(** X11: on a time string the parser rejects, the utilities do not throw:
    [isAlarmDueToday] answers false, [getTimeRemaining] answers zero hours,
    minutes and total, and [getAlarmDescription] gives the string back;
    each writes its line on the error console, [getAlarmDescription] also
    the line of [formatAlarmTime]. *)
Theorem utilities_on_invalid_time (alarm : Alarm) (w : World) :
  isValidTimeString (time alarm) = false →
  isAlarmDueToday (time alarm) w
    = (Ok false,
       log_world "[timeCalculations] Error checking if alarm is due today:" None w)
  ∧ getTimeRemaining alarm w
    = (Ok noTimeRemaining,
       log_world "[timeCalculations] Error calculating time remaining:" None w)
  ∧ getAlarmDescription alarm w
    = (Ok (time alarm),
       log_world "[timeCalculations] Error formatting time:" None
         (log_world "[timeCalculations] Error getting alarm description:" None w)).
Proof.
  intros Hbad. unfold isValidTimeString in Hbad.
  destruct (parseTimeString (time alarm)) as [hm|e] eqn:Hparse; [discriminate|].
  assert (getNextAlarmTime alarm (w_now w) = Throw e) as Hnext
    by (unfold getNextAlarmTime; rewrite Hparse; reflexivity).
  split; [|split].
  - unfold isAlarmDueToday, try_catch, bind, lift. rewrite Hparse. reflexivity.
  - unfold getTimeRemaining, try_catch, bind, gets, lift. rewrite Hnext. reflexivity.
  - unfold getAlarmDescription, try_catch at 1. unfold bind at 1, gets.
    unfold bind at 1, lift. rewrite Hnext.
    unfold bind, console_error, modify.
    pose proof (formatAlarmTime_run (time alarm) false) as Hfmt.
    rewrite Hparse in Hfmt. rewrite Hfmt. reflexivity.
Qed.

Lemma utilities_on_invalid_time_witness :
  (isAlarmDueToday "25:00" morningWorld).1 = Ok false
  ∧ (getTimeRemaining badTimeAlarm morningWorld).1 = Ok noTimeRemaining
  ∧ (getAlarmDescription badTimeAlarm morningWorld).1 = Ok "25:00".
Proof.
  destruct (utilities_on_invalid_time badTimeAlarm morningWorld eq_refl)
    as (Hdue & Hrem & Hdesc).
  simpl in Hdue. rewrite Hdue, Hrem, Hdesc. repeat split; reflexivity.
Defined.

(** ** The scheduler *)


(** X13: [scheduleSnooze] does not look at the alarm's time or repeat
    days.  When now plus the duration in minutes is within the range of
    [Date] and expo-notifications accepts, it adds one request for the
    alarm, marked as a snooze, whose trigger is that instant, also for an
    alarm whose time string is invalid.  Otherwise it throws 'Failed to
    schedule snooze' and the pending requests are unchanged: after a call
    that expo-notifications rejected when the instant is in range, and
    with no call to expo-notifications at all when it is not. *)
Theorem scheduleSnooze_at_now_plus_duration
    (alarm : Alarm) (durationMinutes : Z) (w : World) :
  match SchedulerService.scheduleSnooze alarm durationMinutes w with
  | (Ok nid, w') =>
      ∃ reg : Registration,
        w_scheduled w' = (w_scheduled w ++ [reg])%list
        ∧ expo_reply w = ExpoId nid
        ∧ reg_identifier reg = nid
        ∧ alarmId (reg_data reg) = id alarm
        ∧ isSnoozed (reg_data reg) = Some true
        ∧ reg_triggerDate reg = w_now w + durationMinutes * 60000
        ∧ Date.isValid (reg_triggerDate reg) = true
  | (Throw e, w') =>
      e = "Failed to schedule snooze"
      ∧ w_scheduled w' = w_scheduled w
      ∧ if Date.isValid (w_now w + durationMinutes * 60000) then
          expo_reply w = ExpoReject
          ∧ w_calls w'
            = (w_calls w
               ++ [CallSchedule (id alarm) (w_now w + durationMinutes * 60000)
                     ExpoReject])%list
        else w_calls w' = w_calls w
  end.
Proof.
  rewrite scheduleSnooze_run. cbv zeta.
  replace (durationMinutes * 60 * 1000) with (durationMinutes * 60000) by lia.
  destruct (Date.isValid (w_now w + durationMinutes * 60000)) eqn:Evalid.
  - destruct (expo_reply w) as [nid|] eqn:Er.
    + exists (snooze_registration alarm nid (w_now w + durationMinutes * 60000)).
      simpl. repeat split; try reflexivity. exact Evalid.
    + split; [reflexivity|]. split; [reflexivity|]. split; [reflexivity|].
      unfold log_world, call_world.
      cbn [w_calls set_console set_calls set_expo]. rewrite Er. reflexivity.
  - simpl. auto.
Qed.

Lemma filter_filter_same {A} (P : A → Prop) `{∀ x, Decision (P x)} (l : list A) :
  filter P (filter P l) = filter P l.
Proof.
  induction l as [|x rest IH]; [reflexivity|].
  destruct (decide (P x)) as [Hx|Hx].
  - rewrite (filter_cons_True P x rest Hx), (filter_cons_True P x _ Hx), IH.
    reflexivity.
  - rewrite (filter_cons_False P x rest Hx). exact IH.
Qed.

(** X14: [cancelAlarm] never throws.  With the empty identifier it does
    nothing at all.  With another identifier it leaves pending exactly the
    requests that were pending under other identifiers, and a second
    cancel of the same identifier changes nothing more. *)
Theorem cancelAlarm_idempotent (identifier : string) (w : World) :
  ∃ w1 w2 : World,
    SchedulerService.cancelAlarm identifier w = (Ok tt, w1)
    ∧ SchedulerService.cancelAlarm identifier w1 = (Ok tt, w2)
    ∧ w_scheduled w2 = w_scheduled w1
    ∧ (identifier = "" → w1 = w)
    ∧ (identifier ≠ "" →
       ∀ r, r ∈ w_scheduled w1 ↔ r ∈ w_scheduled w ∧ reg_identifier r ≠ identifier).
Proof.
  unfold SchedulerService.cancelAlarm, NotificationService.cancelNotification,
    Expo.cancelScheduledNotificationAsync, try_catch, bind, modify, ret.
  destruct (String.eqb_spec identifier "") as [-> | Hne].
  - exists w, w. simpl. do 4 (split; [reflexivity|]).
    intros H. destruct (H eq_refl).
  - eexists _, _. split; [reflexivity|]. split; [reflexivity|]. simpl.
    split; [apply filter_filter_same|]. split; [intros; contradiction|].
    intros _ r. rewrite list_elem_of_filter. tauto.
Qed.

Lemma trim_start_head s c rest :
  Js.trim_start s = String c rest → Js.is_white c = false.
Proof.
  induction s as [|a s' IH]; simpl; [discriminate|].
  destruct (Js.is_white a) eqn:Ea; [exact IH|].
  intros [= <- _]. exact Ea.
Qed.

Lemma trim_empty s : Js.trim s = "" → Js.trim_start s = "".
Proof.
  unfold Js.trim. destruct (Js.trim_start s) as [|c rest] eqn:Es; [reflexivity|].
  apply trim_start_head in Es. simpl. destruct (Js.trim_end rest); [|discriminate].
  rewrite Es. discriminate.
Qed.

Lemma blank_is_one_piece s : Js.trim_start s = "" → Js.split_colon s = [s].
Proof.
  induction s as [|c rest IH]; simpl; [reflexivity|].
  destruct (Js.is_white c) eqn:Ec; [|discriminate].
  intros Hrest. rewrite (IH Hrest).
  destruct (Ascii.eqb_spec c ":") as [-> | _]; [discriminate | reflexivity].
Qed.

* * * * * * *

# [What is expected]
Go through the data above from its first line and copy each line exactly, stopping once the line with "the line of [formatAlarmTime]. *)" has been copied.

# [Your response]
(** X11: on a time string the parser rejects, the utilities do not throw:
    [isAlarmDueToday] answers false, [getTimeRemaining] answers zero hours,
    minutes and total, and [getAlarmDescription] gives the string back;
    each writes its line on the error console, [getAlarmDescription] also
    the line of [formatAlarmTime]. *)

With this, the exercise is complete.